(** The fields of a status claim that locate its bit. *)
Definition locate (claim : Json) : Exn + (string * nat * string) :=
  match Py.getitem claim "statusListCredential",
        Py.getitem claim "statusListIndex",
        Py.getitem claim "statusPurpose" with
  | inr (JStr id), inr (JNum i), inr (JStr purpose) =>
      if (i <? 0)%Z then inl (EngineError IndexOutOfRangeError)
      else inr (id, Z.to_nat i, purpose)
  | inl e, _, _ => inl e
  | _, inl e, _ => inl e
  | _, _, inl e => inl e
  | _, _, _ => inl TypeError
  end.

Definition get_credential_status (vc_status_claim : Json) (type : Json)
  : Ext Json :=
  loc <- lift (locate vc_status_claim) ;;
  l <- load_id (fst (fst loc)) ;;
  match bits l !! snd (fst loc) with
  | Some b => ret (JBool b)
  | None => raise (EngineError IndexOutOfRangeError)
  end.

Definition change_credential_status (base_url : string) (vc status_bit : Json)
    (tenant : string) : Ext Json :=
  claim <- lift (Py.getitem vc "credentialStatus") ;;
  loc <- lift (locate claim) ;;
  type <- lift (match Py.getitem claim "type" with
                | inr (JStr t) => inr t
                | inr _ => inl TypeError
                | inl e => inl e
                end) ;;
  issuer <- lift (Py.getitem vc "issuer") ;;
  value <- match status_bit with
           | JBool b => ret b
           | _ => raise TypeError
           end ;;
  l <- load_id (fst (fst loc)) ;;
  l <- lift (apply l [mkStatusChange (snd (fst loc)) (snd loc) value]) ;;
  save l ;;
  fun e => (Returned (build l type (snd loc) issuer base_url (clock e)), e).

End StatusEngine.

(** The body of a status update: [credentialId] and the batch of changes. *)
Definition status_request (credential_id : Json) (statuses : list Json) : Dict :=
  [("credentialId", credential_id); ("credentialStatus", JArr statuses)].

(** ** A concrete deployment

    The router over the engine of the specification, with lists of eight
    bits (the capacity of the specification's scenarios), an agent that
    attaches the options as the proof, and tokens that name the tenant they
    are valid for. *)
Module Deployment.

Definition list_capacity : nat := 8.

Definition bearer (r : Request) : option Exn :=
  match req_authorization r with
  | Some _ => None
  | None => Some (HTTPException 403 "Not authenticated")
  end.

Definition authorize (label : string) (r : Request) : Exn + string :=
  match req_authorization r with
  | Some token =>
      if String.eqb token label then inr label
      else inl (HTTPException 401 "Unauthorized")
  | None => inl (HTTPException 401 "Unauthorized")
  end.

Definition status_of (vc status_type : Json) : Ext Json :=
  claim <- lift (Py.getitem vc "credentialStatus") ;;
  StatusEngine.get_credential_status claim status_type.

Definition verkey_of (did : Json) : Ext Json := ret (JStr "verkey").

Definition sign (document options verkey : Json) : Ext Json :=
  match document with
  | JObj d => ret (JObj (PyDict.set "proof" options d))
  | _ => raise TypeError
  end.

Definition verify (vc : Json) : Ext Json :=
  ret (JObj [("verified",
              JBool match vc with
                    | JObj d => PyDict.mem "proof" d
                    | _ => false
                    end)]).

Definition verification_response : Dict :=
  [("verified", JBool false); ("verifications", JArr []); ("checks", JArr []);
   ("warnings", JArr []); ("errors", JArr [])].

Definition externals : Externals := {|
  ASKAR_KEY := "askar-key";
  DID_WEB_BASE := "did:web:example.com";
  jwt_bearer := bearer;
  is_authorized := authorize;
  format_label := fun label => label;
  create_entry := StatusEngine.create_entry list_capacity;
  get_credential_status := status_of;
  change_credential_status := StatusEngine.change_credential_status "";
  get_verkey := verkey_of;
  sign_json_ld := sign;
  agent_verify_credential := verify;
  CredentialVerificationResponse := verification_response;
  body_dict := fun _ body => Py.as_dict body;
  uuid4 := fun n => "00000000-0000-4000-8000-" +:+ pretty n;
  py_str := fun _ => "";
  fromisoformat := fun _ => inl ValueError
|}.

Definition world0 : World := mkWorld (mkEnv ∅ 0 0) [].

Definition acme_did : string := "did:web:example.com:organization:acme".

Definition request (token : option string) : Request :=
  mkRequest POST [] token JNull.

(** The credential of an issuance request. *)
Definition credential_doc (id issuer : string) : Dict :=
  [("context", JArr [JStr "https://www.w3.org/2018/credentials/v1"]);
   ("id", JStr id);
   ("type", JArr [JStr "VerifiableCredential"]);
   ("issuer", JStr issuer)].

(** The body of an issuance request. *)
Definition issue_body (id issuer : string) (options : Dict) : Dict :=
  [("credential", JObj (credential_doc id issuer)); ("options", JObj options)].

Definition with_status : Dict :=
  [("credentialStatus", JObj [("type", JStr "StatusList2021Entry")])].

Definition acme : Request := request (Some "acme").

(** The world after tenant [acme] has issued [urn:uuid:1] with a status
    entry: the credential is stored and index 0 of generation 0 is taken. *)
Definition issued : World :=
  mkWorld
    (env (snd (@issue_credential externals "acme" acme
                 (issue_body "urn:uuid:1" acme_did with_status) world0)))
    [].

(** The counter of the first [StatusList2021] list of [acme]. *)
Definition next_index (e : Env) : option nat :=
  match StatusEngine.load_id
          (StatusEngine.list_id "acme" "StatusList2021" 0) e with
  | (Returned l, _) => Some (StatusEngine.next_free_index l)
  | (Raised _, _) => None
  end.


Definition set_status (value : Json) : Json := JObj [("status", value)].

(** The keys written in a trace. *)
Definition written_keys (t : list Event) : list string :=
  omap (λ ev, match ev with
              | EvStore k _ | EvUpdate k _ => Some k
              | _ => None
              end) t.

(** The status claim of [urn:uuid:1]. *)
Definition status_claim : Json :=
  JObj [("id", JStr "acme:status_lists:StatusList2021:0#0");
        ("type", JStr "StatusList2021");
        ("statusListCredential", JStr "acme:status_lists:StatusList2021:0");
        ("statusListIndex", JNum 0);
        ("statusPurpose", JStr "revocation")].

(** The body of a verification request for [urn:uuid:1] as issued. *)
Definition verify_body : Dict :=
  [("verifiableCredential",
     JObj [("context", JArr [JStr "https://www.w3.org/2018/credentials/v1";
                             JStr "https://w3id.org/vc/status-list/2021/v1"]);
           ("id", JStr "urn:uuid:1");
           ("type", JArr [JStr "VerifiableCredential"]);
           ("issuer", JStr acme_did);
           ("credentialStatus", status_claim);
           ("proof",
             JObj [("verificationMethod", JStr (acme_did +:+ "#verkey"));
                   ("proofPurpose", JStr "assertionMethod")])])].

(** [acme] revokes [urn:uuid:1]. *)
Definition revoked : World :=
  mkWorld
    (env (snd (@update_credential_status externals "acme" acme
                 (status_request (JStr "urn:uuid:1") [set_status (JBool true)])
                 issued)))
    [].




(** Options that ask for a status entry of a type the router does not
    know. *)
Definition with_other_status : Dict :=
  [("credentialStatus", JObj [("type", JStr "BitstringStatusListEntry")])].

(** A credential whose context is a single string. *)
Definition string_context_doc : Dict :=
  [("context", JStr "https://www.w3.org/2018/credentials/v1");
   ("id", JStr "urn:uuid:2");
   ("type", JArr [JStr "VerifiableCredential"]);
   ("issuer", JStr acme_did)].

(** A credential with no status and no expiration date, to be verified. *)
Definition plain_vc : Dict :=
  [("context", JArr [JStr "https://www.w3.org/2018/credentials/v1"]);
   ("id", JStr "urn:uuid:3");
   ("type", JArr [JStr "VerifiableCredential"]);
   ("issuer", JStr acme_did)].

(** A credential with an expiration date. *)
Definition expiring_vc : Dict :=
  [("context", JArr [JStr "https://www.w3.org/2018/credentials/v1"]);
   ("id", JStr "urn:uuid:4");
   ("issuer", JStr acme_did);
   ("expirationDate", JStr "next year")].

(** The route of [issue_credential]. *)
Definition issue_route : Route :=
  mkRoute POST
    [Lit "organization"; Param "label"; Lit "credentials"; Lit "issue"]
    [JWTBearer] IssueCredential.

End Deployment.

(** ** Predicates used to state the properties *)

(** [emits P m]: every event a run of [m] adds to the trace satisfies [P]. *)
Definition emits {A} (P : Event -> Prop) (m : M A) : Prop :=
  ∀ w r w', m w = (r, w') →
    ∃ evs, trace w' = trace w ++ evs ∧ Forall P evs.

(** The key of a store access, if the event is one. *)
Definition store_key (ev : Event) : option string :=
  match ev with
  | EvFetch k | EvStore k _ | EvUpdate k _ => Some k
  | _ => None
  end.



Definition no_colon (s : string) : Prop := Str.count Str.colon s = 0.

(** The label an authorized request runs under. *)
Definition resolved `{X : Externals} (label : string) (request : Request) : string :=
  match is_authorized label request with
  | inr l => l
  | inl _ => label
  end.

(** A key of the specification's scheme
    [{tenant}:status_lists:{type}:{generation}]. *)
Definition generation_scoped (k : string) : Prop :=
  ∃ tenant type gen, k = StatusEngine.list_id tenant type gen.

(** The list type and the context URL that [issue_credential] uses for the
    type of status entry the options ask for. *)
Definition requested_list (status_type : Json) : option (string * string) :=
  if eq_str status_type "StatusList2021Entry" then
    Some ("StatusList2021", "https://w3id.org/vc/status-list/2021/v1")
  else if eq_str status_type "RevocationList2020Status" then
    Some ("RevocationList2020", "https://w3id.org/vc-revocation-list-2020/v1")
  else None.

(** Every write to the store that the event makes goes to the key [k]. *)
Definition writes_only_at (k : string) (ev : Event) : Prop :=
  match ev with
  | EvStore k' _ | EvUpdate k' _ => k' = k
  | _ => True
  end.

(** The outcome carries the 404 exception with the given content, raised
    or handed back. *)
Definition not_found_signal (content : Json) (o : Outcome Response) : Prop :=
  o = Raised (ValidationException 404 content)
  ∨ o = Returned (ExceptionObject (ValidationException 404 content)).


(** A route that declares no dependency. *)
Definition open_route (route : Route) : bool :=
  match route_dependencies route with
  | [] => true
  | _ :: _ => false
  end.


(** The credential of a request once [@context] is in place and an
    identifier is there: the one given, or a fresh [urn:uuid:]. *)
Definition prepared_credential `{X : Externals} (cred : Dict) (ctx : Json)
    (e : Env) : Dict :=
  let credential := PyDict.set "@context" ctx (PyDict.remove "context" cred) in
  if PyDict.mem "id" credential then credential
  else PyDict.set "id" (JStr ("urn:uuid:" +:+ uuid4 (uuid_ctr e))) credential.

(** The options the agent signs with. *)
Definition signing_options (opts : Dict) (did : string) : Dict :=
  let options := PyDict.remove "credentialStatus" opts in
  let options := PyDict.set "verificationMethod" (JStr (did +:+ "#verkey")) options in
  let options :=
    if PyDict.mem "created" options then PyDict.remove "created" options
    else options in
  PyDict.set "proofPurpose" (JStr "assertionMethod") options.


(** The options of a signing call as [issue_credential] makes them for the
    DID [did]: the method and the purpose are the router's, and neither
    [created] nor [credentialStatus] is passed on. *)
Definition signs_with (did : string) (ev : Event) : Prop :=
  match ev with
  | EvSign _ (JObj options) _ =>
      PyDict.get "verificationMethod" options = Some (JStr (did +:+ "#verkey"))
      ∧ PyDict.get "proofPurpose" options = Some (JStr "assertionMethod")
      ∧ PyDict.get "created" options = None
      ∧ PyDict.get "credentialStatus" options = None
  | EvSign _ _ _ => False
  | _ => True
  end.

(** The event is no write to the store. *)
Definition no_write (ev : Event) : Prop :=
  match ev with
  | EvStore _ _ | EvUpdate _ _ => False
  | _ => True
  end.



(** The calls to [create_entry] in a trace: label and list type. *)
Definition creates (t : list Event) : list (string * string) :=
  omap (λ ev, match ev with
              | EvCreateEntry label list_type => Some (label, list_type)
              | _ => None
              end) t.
**********
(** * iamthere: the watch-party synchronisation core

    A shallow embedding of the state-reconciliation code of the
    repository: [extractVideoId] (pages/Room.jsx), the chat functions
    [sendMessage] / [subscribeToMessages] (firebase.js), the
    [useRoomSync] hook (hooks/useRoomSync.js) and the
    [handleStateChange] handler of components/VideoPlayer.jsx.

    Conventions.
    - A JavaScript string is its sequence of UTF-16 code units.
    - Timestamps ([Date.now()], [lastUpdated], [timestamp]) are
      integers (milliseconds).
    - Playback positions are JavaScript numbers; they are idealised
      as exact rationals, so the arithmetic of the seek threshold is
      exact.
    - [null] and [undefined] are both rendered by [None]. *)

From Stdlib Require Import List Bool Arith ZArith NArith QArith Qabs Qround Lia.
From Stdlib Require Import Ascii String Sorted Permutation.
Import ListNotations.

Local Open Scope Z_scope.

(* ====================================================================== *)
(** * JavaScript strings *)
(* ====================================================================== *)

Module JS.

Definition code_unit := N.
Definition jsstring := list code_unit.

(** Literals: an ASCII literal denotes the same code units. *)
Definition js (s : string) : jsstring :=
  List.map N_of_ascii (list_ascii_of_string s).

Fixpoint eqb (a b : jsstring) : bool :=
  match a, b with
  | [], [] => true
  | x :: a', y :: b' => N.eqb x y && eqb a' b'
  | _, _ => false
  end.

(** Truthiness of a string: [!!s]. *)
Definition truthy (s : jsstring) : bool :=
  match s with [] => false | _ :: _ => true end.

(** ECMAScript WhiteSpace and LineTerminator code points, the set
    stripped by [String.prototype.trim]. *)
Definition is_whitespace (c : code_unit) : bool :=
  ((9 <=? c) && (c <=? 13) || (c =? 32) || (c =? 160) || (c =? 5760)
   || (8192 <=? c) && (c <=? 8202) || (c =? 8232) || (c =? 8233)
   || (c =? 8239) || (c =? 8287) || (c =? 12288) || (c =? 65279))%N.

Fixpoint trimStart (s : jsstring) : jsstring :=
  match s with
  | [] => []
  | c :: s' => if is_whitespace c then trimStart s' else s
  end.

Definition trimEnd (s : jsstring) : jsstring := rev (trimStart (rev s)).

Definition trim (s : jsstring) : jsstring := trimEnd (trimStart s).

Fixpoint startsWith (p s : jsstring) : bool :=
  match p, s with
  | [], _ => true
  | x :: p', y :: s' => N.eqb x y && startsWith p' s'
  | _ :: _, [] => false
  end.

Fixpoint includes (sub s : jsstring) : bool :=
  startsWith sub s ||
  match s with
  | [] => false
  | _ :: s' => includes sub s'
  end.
**********
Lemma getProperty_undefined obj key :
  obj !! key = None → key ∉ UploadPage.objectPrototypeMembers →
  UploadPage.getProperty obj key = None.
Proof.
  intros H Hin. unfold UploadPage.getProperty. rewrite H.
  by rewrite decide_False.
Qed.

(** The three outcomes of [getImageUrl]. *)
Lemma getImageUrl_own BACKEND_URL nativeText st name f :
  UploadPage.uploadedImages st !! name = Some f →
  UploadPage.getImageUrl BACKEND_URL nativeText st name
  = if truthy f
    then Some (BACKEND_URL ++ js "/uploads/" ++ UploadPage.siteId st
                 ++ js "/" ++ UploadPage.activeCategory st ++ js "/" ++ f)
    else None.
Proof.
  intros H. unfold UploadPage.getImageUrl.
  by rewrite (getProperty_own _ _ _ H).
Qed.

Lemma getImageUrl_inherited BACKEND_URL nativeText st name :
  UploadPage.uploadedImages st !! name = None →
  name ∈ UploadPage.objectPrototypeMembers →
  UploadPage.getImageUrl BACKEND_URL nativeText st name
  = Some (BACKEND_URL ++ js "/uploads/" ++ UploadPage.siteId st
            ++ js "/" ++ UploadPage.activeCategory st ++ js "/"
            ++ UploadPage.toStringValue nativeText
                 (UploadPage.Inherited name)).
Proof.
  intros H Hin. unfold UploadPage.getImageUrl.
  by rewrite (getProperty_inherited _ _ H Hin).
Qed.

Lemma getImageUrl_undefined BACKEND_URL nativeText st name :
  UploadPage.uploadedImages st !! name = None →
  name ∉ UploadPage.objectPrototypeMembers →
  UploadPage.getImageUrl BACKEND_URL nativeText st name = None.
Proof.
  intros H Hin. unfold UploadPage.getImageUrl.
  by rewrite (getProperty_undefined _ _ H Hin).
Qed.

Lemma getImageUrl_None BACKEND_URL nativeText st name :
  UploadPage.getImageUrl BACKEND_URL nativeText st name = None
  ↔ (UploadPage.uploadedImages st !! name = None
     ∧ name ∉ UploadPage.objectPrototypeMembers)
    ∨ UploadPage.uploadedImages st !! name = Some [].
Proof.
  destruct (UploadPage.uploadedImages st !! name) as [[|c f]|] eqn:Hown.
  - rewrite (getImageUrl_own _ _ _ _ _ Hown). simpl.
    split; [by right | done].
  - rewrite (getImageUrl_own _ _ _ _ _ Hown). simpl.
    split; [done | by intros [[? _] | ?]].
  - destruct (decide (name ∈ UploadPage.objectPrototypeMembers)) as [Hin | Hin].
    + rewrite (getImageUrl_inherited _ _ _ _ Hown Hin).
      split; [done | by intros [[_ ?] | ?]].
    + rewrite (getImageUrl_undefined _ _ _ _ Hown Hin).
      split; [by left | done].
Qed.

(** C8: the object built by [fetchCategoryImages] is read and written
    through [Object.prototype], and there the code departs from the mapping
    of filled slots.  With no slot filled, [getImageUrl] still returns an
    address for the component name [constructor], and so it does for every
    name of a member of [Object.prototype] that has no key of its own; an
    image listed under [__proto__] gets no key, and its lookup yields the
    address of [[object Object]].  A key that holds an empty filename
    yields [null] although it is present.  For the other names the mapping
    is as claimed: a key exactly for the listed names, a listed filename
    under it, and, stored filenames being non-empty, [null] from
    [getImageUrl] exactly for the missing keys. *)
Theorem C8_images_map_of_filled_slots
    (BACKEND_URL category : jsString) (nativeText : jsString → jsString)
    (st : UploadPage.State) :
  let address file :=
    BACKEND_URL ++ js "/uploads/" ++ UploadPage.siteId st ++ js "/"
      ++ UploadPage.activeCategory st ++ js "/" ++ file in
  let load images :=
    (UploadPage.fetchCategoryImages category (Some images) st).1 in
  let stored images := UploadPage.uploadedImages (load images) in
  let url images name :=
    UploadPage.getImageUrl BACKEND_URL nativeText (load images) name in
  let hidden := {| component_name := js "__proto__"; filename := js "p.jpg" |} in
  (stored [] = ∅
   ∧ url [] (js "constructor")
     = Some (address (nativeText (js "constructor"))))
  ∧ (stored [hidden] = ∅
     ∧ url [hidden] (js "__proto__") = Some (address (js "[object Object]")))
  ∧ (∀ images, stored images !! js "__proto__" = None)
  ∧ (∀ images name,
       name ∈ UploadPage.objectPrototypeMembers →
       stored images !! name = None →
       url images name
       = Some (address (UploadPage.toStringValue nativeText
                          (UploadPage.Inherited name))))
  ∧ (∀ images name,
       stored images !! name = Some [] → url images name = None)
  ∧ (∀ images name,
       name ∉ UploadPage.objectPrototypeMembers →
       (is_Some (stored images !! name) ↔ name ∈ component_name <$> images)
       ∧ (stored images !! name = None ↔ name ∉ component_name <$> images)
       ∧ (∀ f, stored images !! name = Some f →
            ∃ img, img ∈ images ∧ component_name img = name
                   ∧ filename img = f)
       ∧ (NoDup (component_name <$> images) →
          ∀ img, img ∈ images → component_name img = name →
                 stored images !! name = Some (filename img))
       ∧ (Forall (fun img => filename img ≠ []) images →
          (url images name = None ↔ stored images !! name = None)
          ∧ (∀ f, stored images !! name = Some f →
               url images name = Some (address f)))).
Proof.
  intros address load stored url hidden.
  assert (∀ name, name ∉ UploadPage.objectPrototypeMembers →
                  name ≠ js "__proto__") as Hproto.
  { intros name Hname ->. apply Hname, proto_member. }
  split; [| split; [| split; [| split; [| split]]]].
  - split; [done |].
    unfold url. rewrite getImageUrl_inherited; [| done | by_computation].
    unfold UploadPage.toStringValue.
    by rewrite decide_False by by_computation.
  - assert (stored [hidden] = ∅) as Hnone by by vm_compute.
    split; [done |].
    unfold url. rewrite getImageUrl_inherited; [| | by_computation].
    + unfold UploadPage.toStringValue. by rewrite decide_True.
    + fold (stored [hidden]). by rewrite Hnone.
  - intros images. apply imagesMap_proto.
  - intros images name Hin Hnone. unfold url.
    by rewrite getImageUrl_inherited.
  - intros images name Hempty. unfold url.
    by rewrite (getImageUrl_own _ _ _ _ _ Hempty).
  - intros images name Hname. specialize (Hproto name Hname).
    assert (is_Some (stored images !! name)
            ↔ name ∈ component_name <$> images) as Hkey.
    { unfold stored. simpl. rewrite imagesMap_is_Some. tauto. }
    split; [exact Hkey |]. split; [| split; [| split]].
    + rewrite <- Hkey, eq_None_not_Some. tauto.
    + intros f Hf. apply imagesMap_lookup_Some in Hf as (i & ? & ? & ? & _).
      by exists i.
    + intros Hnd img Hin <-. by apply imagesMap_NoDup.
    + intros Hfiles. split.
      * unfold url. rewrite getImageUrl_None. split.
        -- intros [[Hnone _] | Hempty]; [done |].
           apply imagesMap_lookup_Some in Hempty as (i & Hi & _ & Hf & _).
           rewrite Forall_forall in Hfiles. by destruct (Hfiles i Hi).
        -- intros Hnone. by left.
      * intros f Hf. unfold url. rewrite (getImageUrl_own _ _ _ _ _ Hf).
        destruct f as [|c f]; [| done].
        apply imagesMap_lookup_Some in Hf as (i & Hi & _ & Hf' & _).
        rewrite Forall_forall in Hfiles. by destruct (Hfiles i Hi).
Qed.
**********
PROBLEM DESCRIPTION: For this exercise, repeat exactly the lines of the data above from the one with "Definition writes_only_at (k" down to the one with "(** The credential of a request", both end lines included.

COMPLETED EXERCISE:
Definition writes_only_at (k : string) (ev : Event) : Prop :=
  match ev with
  | EvStore k' _ | EvUpdate k' _ => k' = k
  | _ => True
  end.

(** The outcome carries the 404 exception with the given content, raised
    or handed back. *)
Definition not_found_signal (content : Json) (o : Outcome Response) : Prop :=
  o = Raised (ValidationException 404 content)
  ∨ o = Returned (ExceptionObject (ValidationException 404 content)).


(** A route that declares no dependency. *)
Definition open_route (route : Route) : bool :=
  match route_dependencies route with
  | [] => true
  | _ :: _ => false
  end.


(** The credential of a request once [@context] is in place and an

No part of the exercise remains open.